If you're into melee, have you been watching Amsa's yoshi? it is a thing of wonder.

I'm not sure why hungrybox is there. He's really good and I personally like him but there's a pretty big split down the community regarding him. A lot of people love to hate him. I think that M2K is a bit too serious for something like this. He is so technical and calculated (unless he's drunk2king) that something as informal and showy as this just doesn't fit him at all. Mango however is charismatic and is one of the most well known players by people who are outside of the community. I don't know. It's going to be interesting to see. Even if there is no wavedashing and l canceling and all that good tech stuff, I'm sure the pros will make the game seem twice as fast as it actually is.


----------



## Ashtot (May 30, 2014)

KarlaKGB said:


> Ah, both Liquid players were invited to the tournament, nice.



Pretty, cool.

Also praise Reggie for Gamecube controller adapter!


----------



## Jeremy (May 30, 2014)

Ashtot said:


> Pretty, cool.
> 
> Also praise Reggie for Gamecube controller adapter!



I thought you're going to college and not buying a Wii U.


----------



## Ashtot (May 30, 2014)

Dude, we have a Wii U and I'm not going to college. I figured my own cousin would know...


----------



## Jeremy (May 30, 2014)

Ashtot said:


> Dude, we have a Wii U and I'm not going to college. I figured my own cousin would know...
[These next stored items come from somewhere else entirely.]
Lemma sa2u_ok `{Config} size k :
  0 ≤ k ≤ 63 → 1 ≤ size < 2 ^ 64 →
  ∃ r, sa2u size (2 ^ k) = Some r ∧
    ((r = 0 ∧ 2 ^ 64 < size + 2 ^ Z.max k 13 + chunksize + PAGE) ∨
     (size ≤ r < 2 ^ 64 ∧ r < size + chunksize + PAGE ∧ r mod 2 ^ Z.min k 13 = 0 ∧
      (r + 2 ^ Z.max k 13 < 2 ^ 64 → sa2u r (2 ^ k) = Some r))).
Proof.
  intros Hk Hs. pose proof maxclass_facts as (Hm1 & Hm2 & Hm3 & Hm4 & Hm5).
  pose proof (pow2_pos k ltac:(lia)) as Hpk.
  pose proof (Z.pow_le_mono_r 2 k (Z.max k 13) ltac:(lia) ltac:(lia)).
  assert (HAC : ∀ x, x mod 2 ^ k = 0 → 0 ≤ x → x + 2 ^ k ≤ 2 ^ 64 → ALIGNMENT_CEILING x (2 ^ k) = x).
  { intros x Hx Hx0 Hx1. rewrite alignment_ceiling_mask, ceil_mask_round_up by lia. by apply round_up_id. }
  rewrite sa2u_eq by lia.
  destruct (ceil_mask_cases size k) as [(Hfit & Hu & Hr & Hmod)|[Hov Hu]]; [lia|lia| |].
  2: { rewrite alignment_ceiling_mask, Hu by lia. rewrite (proj2 (Z.ltb_lt 0 size)) by lia.
       exists 0. split; [done|]. left. change PAGE with 8192. split; [done|lia]. }
  rewrite !alignment_ceiling_mask by lia. set (u := ceil_mask size (2 ^ k - 1)) in *.
  rewrite (proj2 (Z.ltb_ge u size)) by lia.
  destruct ((u <=? arena_maxclass) && (k <=? 13)) eqn:E.
  - apply andb_true_iff in E as [Eu Ek]. apply Z.leb_le in Eu, Ek. rewrite Z.min_l by lia.
    destruct (Z.leb_spec u SMALL_MAXCLASS) as [Hsm|Hsm].
    + destruct (small_lookup u) as (bin & sz & Hb & Hsz & _ & Hle & _ & _ & Hal); [lia|].
      rewrite Hb. simpl. exists sz. split; [done|]. right.
      assert (Hszm : sz mod 2 ^ k = 0) by (apply Hal; [lia|done]).
      split_and!; [lia|unfold SMALL_MAXCLASS in *; lia|unfold SMALL_MAXCLASS in *; change PAGE with 8192; lia|done|]. intros _.
      pose proof (Z.pow_le_mono_r 2 k 13 ltac:(lia) ltac:(lia)).
      rewrite sa2u_eq by (unfold SMALL_MAXCLASS in *; lia).
      rewrite !HAC by (done || unfold SMALL_MAXCLASS in *; lia). rewrite Z.ltb_irrefl.
      rewrite (proj2 (Z.leb_le sz arena_maxclass)), (proj2 (Z.leb_le k 13)) by lia. simpl.
      rewrite (proj2 (Z.leb_le sz SMALL_MAXCLASS)) by lia.
      pose proof (s2u_small_idem u sz ltac:(lia)) as Hid. unfold s2u in Hid.
      rewrite (proj2 (Z.leb_le u SMALL_MAXCLASS)), (proj2 (Z.leb_le sz SMALL_MAXCLASS)), Hb in Hid by lia.
      by apply Hid.
    + destruct (page_ceiling_cases u) as [[_ Hp]|[? _]]; [lia| |change PAGE with 8192 in *; lia].
      rewrite Hp. exists (round_up u PAGE). split; [done|]. right.
      destruct (round_up_bounds u PAGE arena_maxclass) as [Hb Hid]; [done|lia|done|].
      assert (Hrm : round_up u PAGE mod 2 ^ k = 0).
      { apply (mod_pow2_le _ k 13); [lia|]. by apply (round_up_spec u PAGE). }
      pose proof (Z.pow_le_mono_r 2 k 13 ltac:(lia) ltac:(lia)).
      split_and!; [lia|lia| |done|].
      { pose proof (round_up_spec u PAGE ltac:(done)). assert (8192 ≤ chunksize) by (apply mod_0_ge; [done|apply Hm5|exact Hm4]). change PAGE with 8192 in *. lia. }
      intros Hrt.
      rewrite sa2u_eq by lia. rewrite !HAC by (done || lia). rewrite Z.ltb_irrefl.
      rewrite (proj2 (Z.leb_le _ arena_maxclass)), (proj2 (Z.leb_le k 13)) by lia. simpl.
      rewrite (proj2 (Z.leb_gt _ SMALL_MAXCLASS)) by lia.
      destruct (page_ceiling_cases (round_up u PAGE)) as [[_ ->]|[? _]]; [lia|by rewrite Hid|].
      change PAGE with 8192 in *; lia.
  - destruct (sa2u_big_spec size (Z.max k 13) _ ltac:(lia) ltac:(lia) eq_refl) as [[-> Hov]|(Hr1 & Hr2 & Hr3 & Hr4 & Hr5)].
    { exists 0. split; [done|]. left. split; [done|lia]. }
    set (r := sa2u_big size _) in *. exists r. split; [done|]. right.
    split_and!; [lia|lia|exact Hr5|apply (mod_pow2_le _ _ 13); [lia|done]|]. intros Hrt.
    rewrite sa2u_eq by lia. rewrite !alignment_ceiling_mask by lia.
    destruct (ceil_mask_cases r k) as [(_ & _ & Hc & _)|[? _]]; [lia|lia| |lia].
    rewrite (proj2 (Z.ltb_ge _ r)) by lia.
    destruct (Z.leb_spec k 13) as [Hk13|Hk13].
    + rewrite andb_true_r in E. apply Z.leb_gt in E.
      assert (Hbig : arena_maxclass < size).
      { apply Z.nle_gt. intros Hle. rewrite Hu in E.
        pose proof (round_up_least size (2 ^ k) arena_maxclass Hpk Hle).
        pose proof (mod_pow2_le arena_maxclass k 13 ltac:(lia) Hm2). lia. }
      rewrite (proj2 (Z.leb_gt _ arena_maxclass)) by lia. simpl. by rewrite Hr3.
    + rewrite andb_false_r. by rewrite Hr3.
Qed.
(** ** The loops find a layout *)

Lemma bitmap_size_bound n :
  1 ≤ n ≤ RUN_MAXREGS → ∃ bs, bitmap_size n = Some bs ∧ 8 ≤ bs ≤ 264.
Proof.
  intros Hn. change RUN_MAXREGS with 2048 in Hn.
  assert (Hall : forallb (λ n, match bitmap_size n with Some bs => (8 <=? bs) && (bs <=? 264) | None => false end)
     (seqZ 1 2048) = true) by (vm_compute; reflexivity).
  rewrite forallb_forall in Hall. specialize (Hall n).
  rewrite <- list_elem_of_In, elem_of_seqZ in Hall. specialize (Hall ltac:(lia)).
  destruct (bitmap_size n) as [bs|]; [|discriminate]. exists bs.
  apply andb_true_iff in Hall as [?%Z.leb_le ?%Z.leb_le]. done.
Qed.

(** Settings that are a valid layout of a run of [rs] bytes. *)
Record fits (rs interval pad : Z) (t : settings) : Prop := {
  fits_run : try_run_size t = rs;
  fits_nregs : 1 ≤ try_nregs t ≤ RUN_MAXREGS;
  fits_bitmap : ∃ bs, bitmap_size (try_nregs t) = Some bs ∧
    try_hdr_size t = try_bitmap_offset t + bs ∧ try_bitmap_offset t = sizeof_run;
  fits_offset : try_redzone0_offset t = rs - try_nregs t * interval - pad;
  fits_header : try_hdr_size t ≤ try_redzone0_offset t
}.

Lemma fit_ok rs interval pad n :
  1 < n ≤ RUN_MAXREGS + 1 → 0 < interval → 0 ≤ pad → rs < 2 ^ 32 →
  0 ≤ rs - (n - 1) * interval - pad → 40 ≤ rs - interval - pad →
  ∃ t, fit (Z.to_nat n) rs interval pad n = Some t ∧ fits rs interval pad t.
Proof.
  intros Hn Hi Hp Hrs. remember (Z.to_nat n) as fuel eqn:Hf. revert n Hn Hf.
  induction fuel as [|fuel IH]; intros n Hn Hf Hoff H1; [lia|].
  cbn [fit]. destruct (bitmap_size_bound (n - 1)) as (bs & Ebs & Hbs); [lia|]. rewrite Ebs. simpl.
  change (LONG_CEILING sizeof_run) with 32. rewrite (u32_small (32 + bs)) by (split; lia).
  assert (0 ≤ (n - 1) * interval) by nia.
  rewrite u64_small by (split; lia). rewrite u32_small by (split; lia).
  destruct (Z.ltb_spec (rs - (n - 1) * interval - pad) (32 + bs)) as [Hlt|Hge].
  - destruct (Z.eq_dec n 2) as [->|].
    + change (bitmap_size (2 - 1)) with (Some 8) in Ebs. assert (bs = 8) by congruence. lia.
    + apply IH; [lia|lia|nia|lia].
  - eexists; split; [done|]. split; simpl; try done; try lia. exists bs. done.
Qed.
Definition node_get (node : Z) : MS extent_node := s ← gets id; lift (nodes s !! node).
Definition node_set (node : Z) (e : extent_node) : MS unit :=
  modify (λ s, set_nodes (<[node := e]> (nodes s)) s).

(** ** chunk.c: recording and recycling *)

(** Coalesces the chunk with the extent that begins at its end, or makes an
    extent of it; the result is its node, none if there was none to use. *)
Definition coalesce_forward (chunk sz : Z) (xnode : option Z) : MS (option Z) :=
  s ← gets id;
  let key := u64 (chunk + sz) in
  match
    match ot_nsearch (extent_ad_key (nodes s) key) (chunks_ad s) with
    | Some node => if addr_of (nodes s) node =? key then Some node else None
    | None => None
    end
  with
  | Some node =>
      szad_remove node;;
      e ← node_get node;
      node_set node (ExtentNode chunk (u64 (size e + sz)));;
      szad_insert node;;
      match xnode with Some x => base_node_dealloc x | None => mret tt end;;
      mret (Some node)
  | None =>
      match xnode with
      | None => mret None
      | Some node =>
          node_set node (ExtentNode chunk sz);;
          ad_insert node;;
          szad_insert node;;
          mret (Some node)
      end
  end.

(** Coalesces the chunk's extent with the one that ends where it begins. *)
Definition coalesce_backward (chunk node : Z) : MS unit :=
  s ← gets id;
  prev ← lift (ot_prev (extent_ad_comp (nodes s)) node (chunks_ad s));
  match prev with
  | None => mret tt
  | Some prev =>
      p ← node_get prev;
      if u64 (addr p + size p) =? chunk then
        szad_remove prev;;
        ad_remove prev;;
        szad_remove node;;
        e ← node_get node;
        node_set node (ExtentNode (addr p) (u64 (size e + size p)));;
        szad_insert node;;
        base_node_dealloc prev
      else mret tt
  end.

(** [pages_purge] changes the contents of the pages only. *)
Definition chunk_record (chunk sz : Z) : MS unit :=
  xnode ← base_node_alloc;
  node ← coalesce_forward chunk sz xnode;
  match node with
  | None => mret tt
  | Some node => coalesce_backward chunk node
  end.

Definition chunk_dealloc (chunk sz : Z) (unmap : bool) : MS unit :=
  check (negb (chunk =? 0));;
  check (CHUNK_ADDR2BASE chunk =? chunk);;
  check (negb (sz =? 0));;
  check (Z.land sz chunksize_mask =? 0);;
  modify (λ s, set_stats (nchunks s) (curchunks s - sz / chunksize) (highchunks s) s);;
  if unmap && chunk_dealloc_mmap chunk sz then chunk_record chunk sz else mret tt.

(** Keeps the space before the chunk as a smaller extent; the result is the
    node if it is still unused. *)
Definition recycle_lead (node a leadsize : Z) : MS (option Z) :=
  if negb (leadsize =? 0) then
    node_set node (ExtentNode a leadsize);;
    szad_insert node;; ad_insert node;; mret None
  else mret (Some node).

(** Keeps the space after the chunk, which may take another node; if there is
    none the chunk is given back and the result is marked as a failure. *)
Definition recycle_trail (node : option Z) (ret sz trailsize : Z) : MS (option Z * bool) :=
  if negb (trailsize =? 0) then
    node ← match node with Some node => mret (Some node) | None => base_node_alloc end;
    match node with
    | None => chunk_dealloc ret sz true;; mret (None, true)
    | Some node =>
        node_set node (ExtentNode (u64 (ret + sz)) trailsize);;
        szad_insert node;; ad_insert node;; mret (None, false)
    end
  else mret (node, false).

Definition chunk_recycle (sz alignment : Z) (base zero : bool) : MS (option Z * bool) :=
  if base then mret (None, zero)
  else
    let alloc_size := u64 (u64 (sz + alignment) - chunksize) in
    if alloc_size <? sz then mret (None, zero)
    else
      s ← gets id;
      match ot_nsearch (extent_szad_key (nodes s) alloc_size 0) (chunks_szad s) with
      | None => mret (None, zero)
      | Some node =>
          e ← node_get node;
          let leadsize := u64 (ALIGNMENT_CEILING (addr e) alignment - addr e) in
          check (leadsize + sz <=? size e);;
          let trailsize := size e - leadsize - sz in
          let ret := u64 (addr e + leadsize) in
          szad_remove node;;
          ad_remove node;;
          node ← recycle_lead node (addr e) leadsize;
          '(node, failed) ← recycle_trail node ret sz trailsize;
          if failed : bool then mret (None, zero)
          else
            match node with Some node => base_node_dealloc node | None => mret tt end;;
            mret (Some ret, true)
      end.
Oh I guess cousin Trundle lied to me.


----------



## WonderK (May 30, 2014)

TaliZorah said:


>



All of our body's are ready.


----------



## Zappo09 (May 31, 2014)

I just wonder, I wonder if Knuckles from Sonic will be playable for Super Smash Bros. Wii U/3DS.


----------



## WonderK (May 31, 2014)

Zappo09 said:


> I just wonder, I wonder if Knuckles from Sonic will be playable for Super Smash Bros. Wii U/3DS.



Highly doubtful. I'm pretty positive that Nintendo would never add him.


----------



## Prof Gallows (May 31, 2014)

Zappo09 said:


> I just wonder, I wonder if Knuckles from Sonic will be playable for Super Smash Bros. Wii U/3DS.









No more sonic characters. Please. Sonic himself is bad enough.


----------



## Reserved (May 31, 2014)

they need to add sonic boom amy to the game 

I want to try and main either Villager or Rosalina/Luma - Villager seems more so a fun character, while Rosalina/Luma would be intense for combos.

rosalina4fox


----------



## Capella (May 31, 2014)

Reserved said:


> they need to add sonic boom amy to the game



please no


----------



## CookingOkasan (May 31, 2014)

Reserved said:


> they need to add sonic boom amy to the game



I don't think you understand the level of enraged I am going to be if Snake doesn't return to Smash.
How are you going to keep Sonic, who was literally the worst character in smash bros history, over Snake?
Snake was practically the only excuse for me touching brawl...


----------



## Capella (May 31, 2014)

CookingOkasan said:


> How are you going to keep Sonic, who was literally the worst character in smash bros history



are you forgetting pichu


----------



## WonderK (May 31, 2014)

Jupiter said:


> are you forgetting pichu



Thousand times this. Pichu was the worst character I've ever played in my life. Worst character in the history of super smash brothers.


----------



## CookingOkasan (May 31, 2014)

I would play pichu 1000 times before I would play sonic.


----------



## Ashtot (May 31, 2014)

CookingOkasan said:


> I would play pichu 1000 times before I would play sonic.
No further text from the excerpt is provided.